TASK DESCRIPTION: Please set down only the lines that run from the one containing "- specialize (IH H). lia." to the end of the listing below, exactly as written.

DATASET RECORDS:
[Start of section]

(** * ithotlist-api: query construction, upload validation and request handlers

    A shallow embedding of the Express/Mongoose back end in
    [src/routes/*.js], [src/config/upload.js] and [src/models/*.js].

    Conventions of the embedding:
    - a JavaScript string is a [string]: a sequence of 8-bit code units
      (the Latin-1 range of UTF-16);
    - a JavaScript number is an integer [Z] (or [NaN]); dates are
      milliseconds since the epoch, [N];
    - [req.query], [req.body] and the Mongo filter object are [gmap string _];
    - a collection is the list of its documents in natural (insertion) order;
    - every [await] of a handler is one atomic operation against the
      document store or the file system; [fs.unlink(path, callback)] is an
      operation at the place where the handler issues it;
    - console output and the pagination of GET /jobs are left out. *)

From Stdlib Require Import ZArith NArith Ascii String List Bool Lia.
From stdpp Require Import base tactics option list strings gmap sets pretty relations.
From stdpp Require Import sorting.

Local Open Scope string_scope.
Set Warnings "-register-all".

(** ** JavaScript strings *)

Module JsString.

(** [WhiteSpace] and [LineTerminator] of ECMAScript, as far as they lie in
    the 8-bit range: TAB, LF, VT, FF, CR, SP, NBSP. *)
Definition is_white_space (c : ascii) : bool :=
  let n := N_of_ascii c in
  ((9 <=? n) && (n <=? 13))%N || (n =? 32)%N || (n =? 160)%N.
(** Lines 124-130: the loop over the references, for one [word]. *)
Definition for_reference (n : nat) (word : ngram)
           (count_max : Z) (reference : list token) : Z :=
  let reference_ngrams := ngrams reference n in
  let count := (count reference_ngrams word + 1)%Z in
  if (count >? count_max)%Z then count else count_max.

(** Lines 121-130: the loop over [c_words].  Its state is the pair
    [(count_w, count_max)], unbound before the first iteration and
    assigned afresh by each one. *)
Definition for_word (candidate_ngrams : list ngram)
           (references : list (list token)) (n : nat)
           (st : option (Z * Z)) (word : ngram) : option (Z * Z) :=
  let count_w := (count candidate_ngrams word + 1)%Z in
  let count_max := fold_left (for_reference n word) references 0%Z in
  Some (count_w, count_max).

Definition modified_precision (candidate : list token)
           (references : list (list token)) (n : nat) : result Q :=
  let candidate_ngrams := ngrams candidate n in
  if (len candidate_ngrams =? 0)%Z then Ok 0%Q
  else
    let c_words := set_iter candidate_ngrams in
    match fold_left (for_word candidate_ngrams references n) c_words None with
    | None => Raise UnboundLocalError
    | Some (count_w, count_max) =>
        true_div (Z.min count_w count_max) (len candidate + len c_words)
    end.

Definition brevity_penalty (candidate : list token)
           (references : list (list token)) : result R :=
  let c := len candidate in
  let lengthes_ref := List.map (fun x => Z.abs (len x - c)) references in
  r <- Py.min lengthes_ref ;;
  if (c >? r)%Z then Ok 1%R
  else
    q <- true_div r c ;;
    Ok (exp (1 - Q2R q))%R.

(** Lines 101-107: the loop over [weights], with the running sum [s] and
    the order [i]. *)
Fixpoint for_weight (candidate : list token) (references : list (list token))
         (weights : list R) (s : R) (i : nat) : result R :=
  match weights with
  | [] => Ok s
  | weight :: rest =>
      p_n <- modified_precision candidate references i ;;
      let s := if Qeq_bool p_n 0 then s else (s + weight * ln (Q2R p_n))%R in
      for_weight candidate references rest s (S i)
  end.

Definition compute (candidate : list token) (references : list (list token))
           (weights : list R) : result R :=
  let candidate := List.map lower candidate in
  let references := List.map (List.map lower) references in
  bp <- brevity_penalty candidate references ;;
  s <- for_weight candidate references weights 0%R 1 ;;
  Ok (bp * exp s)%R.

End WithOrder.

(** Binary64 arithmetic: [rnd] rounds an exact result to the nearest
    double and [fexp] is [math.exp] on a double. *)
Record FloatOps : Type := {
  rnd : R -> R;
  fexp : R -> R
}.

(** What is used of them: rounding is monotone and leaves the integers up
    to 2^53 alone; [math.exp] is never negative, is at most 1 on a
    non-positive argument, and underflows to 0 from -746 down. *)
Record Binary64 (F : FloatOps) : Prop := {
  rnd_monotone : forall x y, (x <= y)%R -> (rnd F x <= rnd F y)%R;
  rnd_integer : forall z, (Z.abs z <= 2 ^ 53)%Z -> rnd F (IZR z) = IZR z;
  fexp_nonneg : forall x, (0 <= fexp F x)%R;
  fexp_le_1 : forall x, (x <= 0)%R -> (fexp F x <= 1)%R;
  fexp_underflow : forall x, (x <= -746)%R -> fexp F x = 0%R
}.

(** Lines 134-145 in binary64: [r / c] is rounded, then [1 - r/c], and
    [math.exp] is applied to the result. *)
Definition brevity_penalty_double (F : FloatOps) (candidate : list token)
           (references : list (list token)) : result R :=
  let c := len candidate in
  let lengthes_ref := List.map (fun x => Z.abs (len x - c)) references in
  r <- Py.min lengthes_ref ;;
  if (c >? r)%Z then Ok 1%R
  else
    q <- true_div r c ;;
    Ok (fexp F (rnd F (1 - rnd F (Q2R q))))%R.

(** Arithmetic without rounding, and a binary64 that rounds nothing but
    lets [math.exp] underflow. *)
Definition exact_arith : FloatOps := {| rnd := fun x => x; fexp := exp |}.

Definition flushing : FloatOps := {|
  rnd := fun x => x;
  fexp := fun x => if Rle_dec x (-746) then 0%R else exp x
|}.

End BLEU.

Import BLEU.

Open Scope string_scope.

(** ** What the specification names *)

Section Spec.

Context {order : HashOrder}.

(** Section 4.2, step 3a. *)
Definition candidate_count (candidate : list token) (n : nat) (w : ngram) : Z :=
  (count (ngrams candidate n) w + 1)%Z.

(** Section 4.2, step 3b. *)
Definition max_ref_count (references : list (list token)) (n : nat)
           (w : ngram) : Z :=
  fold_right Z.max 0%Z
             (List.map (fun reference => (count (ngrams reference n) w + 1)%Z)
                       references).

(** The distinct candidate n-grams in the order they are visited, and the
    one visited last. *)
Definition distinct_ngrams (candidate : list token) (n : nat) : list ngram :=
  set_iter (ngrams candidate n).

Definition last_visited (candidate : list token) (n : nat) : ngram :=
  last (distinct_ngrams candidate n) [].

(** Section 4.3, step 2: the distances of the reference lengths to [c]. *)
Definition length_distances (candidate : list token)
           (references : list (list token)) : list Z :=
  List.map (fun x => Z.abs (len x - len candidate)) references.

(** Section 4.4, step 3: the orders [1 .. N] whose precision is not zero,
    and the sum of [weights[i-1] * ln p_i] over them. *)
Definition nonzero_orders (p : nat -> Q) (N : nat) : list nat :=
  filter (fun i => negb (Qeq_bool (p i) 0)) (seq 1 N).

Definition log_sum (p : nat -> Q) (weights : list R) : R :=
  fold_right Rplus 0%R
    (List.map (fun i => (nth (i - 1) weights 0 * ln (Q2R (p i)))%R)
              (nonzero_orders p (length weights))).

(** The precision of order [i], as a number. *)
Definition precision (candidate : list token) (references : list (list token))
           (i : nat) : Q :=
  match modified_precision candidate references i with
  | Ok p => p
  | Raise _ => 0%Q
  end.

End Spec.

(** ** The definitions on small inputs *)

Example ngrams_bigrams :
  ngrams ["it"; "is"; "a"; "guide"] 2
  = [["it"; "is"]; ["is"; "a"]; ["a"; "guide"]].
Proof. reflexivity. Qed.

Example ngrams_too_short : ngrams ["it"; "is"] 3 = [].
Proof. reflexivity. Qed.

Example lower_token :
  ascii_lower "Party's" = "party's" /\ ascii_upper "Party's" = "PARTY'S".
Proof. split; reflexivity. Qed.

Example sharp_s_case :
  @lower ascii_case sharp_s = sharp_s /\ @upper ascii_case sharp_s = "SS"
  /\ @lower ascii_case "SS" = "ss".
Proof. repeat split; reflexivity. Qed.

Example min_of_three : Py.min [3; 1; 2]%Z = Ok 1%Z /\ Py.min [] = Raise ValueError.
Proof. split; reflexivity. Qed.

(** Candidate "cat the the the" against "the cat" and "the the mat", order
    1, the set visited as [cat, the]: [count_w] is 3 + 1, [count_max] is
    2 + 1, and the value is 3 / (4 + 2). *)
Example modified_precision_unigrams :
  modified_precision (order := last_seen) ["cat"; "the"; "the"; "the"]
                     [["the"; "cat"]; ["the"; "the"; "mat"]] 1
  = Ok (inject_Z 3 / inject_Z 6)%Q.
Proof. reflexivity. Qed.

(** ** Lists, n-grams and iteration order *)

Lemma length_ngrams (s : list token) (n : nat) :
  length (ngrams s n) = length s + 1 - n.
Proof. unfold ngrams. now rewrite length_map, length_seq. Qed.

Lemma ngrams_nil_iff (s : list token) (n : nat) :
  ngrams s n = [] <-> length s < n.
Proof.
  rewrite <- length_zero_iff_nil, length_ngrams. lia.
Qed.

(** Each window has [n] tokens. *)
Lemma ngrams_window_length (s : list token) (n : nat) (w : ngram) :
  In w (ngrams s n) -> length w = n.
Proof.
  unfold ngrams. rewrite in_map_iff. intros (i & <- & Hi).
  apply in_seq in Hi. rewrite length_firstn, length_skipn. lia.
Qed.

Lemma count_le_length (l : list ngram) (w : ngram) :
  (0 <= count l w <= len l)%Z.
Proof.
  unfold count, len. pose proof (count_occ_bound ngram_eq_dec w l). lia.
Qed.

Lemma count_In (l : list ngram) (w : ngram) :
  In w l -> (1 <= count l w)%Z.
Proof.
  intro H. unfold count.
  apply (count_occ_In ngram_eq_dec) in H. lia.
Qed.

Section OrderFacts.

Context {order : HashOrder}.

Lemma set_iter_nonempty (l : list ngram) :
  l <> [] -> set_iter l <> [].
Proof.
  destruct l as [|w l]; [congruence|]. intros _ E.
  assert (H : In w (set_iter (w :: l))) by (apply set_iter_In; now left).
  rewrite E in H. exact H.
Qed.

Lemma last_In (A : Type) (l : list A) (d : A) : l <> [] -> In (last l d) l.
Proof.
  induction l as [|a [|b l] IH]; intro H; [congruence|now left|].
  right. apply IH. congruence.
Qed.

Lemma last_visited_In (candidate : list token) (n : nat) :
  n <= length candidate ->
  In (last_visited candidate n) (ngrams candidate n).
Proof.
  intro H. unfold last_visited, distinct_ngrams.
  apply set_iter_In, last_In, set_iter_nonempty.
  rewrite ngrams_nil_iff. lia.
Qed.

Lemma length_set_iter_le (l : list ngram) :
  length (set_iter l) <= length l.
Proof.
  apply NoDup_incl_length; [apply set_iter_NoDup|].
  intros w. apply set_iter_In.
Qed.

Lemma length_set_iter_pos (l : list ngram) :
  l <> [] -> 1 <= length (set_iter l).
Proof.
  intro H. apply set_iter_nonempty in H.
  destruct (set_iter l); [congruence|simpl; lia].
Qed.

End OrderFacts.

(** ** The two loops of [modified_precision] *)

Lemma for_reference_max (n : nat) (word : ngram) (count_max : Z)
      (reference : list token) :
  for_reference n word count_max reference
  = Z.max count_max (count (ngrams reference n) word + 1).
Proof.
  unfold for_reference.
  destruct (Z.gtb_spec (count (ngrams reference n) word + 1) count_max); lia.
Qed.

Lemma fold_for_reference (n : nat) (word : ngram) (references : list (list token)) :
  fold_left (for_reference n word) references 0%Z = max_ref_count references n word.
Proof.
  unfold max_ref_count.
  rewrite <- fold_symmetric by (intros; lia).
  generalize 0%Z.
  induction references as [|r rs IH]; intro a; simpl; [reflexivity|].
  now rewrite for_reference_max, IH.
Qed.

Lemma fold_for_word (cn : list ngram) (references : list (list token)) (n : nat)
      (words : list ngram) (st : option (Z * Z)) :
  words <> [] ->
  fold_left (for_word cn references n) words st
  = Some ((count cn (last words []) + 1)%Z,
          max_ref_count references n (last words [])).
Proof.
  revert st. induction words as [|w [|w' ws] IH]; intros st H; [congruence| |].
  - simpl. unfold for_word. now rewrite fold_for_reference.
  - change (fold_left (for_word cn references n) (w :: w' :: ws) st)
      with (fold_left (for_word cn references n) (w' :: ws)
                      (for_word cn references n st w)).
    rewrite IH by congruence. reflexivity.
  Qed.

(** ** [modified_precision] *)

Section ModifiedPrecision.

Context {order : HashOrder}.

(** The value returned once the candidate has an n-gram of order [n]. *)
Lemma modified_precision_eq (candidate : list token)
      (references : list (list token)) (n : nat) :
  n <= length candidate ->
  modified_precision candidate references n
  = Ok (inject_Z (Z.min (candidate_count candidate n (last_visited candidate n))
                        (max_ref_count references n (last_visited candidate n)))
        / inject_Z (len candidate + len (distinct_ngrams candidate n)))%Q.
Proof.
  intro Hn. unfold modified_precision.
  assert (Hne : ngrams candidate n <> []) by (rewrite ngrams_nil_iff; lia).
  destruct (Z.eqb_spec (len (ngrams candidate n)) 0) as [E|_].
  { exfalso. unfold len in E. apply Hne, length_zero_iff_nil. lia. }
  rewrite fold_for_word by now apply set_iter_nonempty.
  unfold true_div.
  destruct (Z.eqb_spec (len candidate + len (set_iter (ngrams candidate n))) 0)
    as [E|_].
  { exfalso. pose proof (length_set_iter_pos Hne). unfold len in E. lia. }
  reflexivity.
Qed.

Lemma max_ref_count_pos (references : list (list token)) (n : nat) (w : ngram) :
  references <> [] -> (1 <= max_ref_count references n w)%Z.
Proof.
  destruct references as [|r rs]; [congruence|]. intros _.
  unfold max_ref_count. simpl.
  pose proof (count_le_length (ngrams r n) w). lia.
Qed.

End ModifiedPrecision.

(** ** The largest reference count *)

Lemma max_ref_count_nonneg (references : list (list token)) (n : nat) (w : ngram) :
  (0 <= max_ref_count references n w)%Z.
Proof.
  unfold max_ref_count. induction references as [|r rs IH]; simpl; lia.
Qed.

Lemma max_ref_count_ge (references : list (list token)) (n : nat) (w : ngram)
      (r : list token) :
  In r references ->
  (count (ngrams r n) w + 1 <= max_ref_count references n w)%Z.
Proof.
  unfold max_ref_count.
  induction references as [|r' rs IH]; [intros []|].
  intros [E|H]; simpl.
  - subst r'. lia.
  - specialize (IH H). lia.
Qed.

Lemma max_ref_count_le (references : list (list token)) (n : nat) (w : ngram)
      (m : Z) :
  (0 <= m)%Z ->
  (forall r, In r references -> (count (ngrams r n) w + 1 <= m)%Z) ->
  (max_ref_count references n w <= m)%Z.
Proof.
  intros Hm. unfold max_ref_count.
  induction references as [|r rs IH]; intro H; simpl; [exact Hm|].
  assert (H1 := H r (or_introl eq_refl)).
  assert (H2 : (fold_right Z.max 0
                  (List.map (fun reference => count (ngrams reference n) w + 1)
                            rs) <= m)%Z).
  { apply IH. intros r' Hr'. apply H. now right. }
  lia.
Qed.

[End of section]

ANSWER TO THIS EXERCISE:
  - specialize (IH H). lia.
Qed.

Lemma max_ref_count_le (references : list (list token)) (n : nat) (w : ngram)
      (m : Z) :
  (0 <= m)%Z ->
  (forall r, In r references -> (count (ngrams r n) w + 1 <= m)%Z) ->
  (max_ref_count references n w <= m)%Z.
Proof.
  intros Hm. unfold max_ref_count.
  induction references as [|r rs IH]; intro H; simpl; [exact Hm|].
  assert (H1 := H r (or_introl eq_refl)).
  assert (H2 : (fold_right Z.max 0
                  (List.map (fun reference => count (ngrams reference n) w + 1)
                            rs) <= m)%Z).
  { apply IH. intros r' Hr'. apply H. now right. }
  lia.
Qed.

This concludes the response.